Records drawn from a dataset
========================================================================
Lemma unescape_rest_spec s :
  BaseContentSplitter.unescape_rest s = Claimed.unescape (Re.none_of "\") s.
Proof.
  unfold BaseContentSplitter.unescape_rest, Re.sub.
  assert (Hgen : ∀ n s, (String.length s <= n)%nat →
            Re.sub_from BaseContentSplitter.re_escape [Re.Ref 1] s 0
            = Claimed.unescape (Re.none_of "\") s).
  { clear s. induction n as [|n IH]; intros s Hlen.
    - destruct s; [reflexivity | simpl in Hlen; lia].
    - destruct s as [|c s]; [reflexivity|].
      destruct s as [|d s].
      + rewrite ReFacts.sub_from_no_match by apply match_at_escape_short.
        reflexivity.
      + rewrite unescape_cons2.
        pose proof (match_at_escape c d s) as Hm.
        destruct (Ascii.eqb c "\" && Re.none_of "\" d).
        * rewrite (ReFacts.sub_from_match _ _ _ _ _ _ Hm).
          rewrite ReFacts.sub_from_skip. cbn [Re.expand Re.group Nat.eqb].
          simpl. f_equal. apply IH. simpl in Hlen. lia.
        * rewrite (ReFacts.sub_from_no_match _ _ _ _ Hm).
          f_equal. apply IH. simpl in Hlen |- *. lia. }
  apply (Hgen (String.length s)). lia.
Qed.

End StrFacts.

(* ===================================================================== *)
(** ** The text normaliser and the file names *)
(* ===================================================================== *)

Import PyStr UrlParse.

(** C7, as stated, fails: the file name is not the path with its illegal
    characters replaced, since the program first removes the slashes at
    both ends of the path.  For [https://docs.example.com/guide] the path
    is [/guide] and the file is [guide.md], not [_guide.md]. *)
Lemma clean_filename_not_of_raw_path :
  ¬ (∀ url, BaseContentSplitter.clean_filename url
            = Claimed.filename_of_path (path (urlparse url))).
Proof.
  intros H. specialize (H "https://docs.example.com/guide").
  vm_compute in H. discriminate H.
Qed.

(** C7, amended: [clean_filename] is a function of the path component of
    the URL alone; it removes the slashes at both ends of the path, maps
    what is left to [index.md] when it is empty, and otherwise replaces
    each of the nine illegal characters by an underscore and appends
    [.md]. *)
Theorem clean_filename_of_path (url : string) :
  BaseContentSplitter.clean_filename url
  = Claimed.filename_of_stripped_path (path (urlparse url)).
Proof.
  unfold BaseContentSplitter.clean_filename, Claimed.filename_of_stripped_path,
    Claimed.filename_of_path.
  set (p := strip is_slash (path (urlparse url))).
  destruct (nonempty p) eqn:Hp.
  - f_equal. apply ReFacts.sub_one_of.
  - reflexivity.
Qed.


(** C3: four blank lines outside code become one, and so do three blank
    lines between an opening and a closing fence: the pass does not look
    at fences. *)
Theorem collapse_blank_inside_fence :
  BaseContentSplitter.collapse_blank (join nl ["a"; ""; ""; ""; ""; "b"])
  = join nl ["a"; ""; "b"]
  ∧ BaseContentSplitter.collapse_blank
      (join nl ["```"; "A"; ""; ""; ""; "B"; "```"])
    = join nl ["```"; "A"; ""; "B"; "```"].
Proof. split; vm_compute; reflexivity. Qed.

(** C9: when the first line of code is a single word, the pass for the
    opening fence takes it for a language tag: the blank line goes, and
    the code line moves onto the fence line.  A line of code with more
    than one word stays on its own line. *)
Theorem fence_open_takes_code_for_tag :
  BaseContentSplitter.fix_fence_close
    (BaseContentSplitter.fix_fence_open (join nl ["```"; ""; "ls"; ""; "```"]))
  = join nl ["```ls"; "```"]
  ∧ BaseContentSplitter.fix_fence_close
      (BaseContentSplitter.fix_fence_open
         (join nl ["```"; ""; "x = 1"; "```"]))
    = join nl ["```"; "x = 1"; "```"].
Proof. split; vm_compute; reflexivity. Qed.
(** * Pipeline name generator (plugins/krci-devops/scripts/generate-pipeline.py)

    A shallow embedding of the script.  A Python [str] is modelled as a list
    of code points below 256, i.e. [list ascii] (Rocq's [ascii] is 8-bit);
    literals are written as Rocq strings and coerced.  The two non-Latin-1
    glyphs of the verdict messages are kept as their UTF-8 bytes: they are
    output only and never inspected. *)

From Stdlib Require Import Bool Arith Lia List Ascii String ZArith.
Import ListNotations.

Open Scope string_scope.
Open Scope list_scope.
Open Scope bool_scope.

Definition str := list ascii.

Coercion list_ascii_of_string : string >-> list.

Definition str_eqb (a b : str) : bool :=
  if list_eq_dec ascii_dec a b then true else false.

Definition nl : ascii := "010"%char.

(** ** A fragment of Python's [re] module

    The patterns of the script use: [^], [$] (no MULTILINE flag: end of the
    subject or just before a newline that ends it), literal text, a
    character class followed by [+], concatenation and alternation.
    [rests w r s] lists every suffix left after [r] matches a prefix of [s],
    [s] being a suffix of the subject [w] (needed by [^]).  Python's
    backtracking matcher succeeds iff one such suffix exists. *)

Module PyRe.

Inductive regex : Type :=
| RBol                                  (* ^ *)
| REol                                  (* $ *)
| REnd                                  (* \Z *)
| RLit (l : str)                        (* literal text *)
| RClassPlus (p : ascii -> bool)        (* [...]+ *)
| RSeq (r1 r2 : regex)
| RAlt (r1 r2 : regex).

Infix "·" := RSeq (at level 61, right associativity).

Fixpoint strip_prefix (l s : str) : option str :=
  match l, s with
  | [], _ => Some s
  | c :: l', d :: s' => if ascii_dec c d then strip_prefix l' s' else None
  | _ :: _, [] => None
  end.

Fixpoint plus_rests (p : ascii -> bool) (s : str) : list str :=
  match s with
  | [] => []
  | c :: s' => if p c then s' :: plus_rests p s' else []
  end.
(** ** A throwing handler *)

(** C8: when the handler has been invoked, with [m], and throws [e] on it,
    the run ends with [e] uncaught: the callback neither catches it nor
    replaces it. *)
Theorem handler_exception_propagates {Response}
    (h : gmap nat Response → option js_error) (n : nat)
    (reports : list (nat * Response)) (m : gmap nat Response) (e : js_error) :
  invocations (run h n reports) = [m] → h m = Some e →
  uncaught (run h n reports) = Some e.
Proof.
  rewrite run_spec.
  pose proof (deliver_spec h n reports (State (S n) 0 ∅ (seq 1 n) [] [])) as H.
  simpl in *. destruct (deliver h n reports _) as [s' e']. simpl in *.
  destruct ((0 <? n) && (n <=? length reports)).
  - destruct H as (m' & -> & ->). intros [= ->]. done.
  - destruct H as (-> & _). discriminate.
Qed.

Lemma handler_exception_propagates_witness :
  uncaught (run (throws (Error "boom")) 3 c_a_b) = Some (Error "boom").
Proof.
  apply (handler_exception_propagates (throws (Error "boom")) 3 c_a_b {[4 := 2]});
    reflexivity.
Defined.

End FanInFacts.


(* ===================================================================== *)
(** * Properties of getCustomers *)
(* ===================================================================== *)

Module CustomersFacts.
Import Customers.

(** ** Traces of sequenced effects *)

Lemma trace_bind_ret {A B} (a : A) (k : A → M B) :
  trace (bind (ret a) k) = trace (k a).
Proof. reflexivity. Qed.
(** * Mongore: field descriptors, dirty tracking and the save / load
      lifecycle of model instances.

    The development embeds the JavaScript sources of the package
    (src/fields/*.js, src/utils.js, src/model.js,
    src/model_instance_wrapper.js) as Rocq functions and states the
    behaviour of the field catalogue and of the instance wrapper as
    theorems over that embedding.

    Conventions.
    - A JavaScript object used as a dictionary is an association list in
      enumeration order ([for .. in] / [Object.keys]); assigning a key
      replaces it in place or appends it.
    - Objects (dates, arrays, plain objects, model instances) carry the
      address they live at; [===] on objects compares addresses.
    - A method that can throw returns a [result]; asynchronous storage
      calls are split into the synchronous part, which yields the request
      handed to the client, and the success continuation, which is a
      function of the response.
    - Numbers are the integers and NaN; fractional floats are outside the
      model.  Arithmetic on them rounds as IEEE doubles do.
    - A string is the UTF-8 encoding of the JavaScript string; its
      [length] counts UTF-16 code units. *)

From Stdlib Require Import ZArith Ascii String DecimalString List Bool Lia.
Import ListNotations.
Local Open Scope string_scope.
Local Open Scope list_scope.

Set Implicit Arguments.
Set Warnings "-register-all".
========================================================================
▶ **EXERCISE**
Search the entries for the word "then". Copy each line where it appears.

▶ **FINISHED TASK**
  if list_eq_dec ascii_dec a b then true else false.
  | c :: l', d :: s' => if ascii_dec c d then strip_prefix l' s' else None
  | c :: s' => if p c then s' :: plus_rests p s' else []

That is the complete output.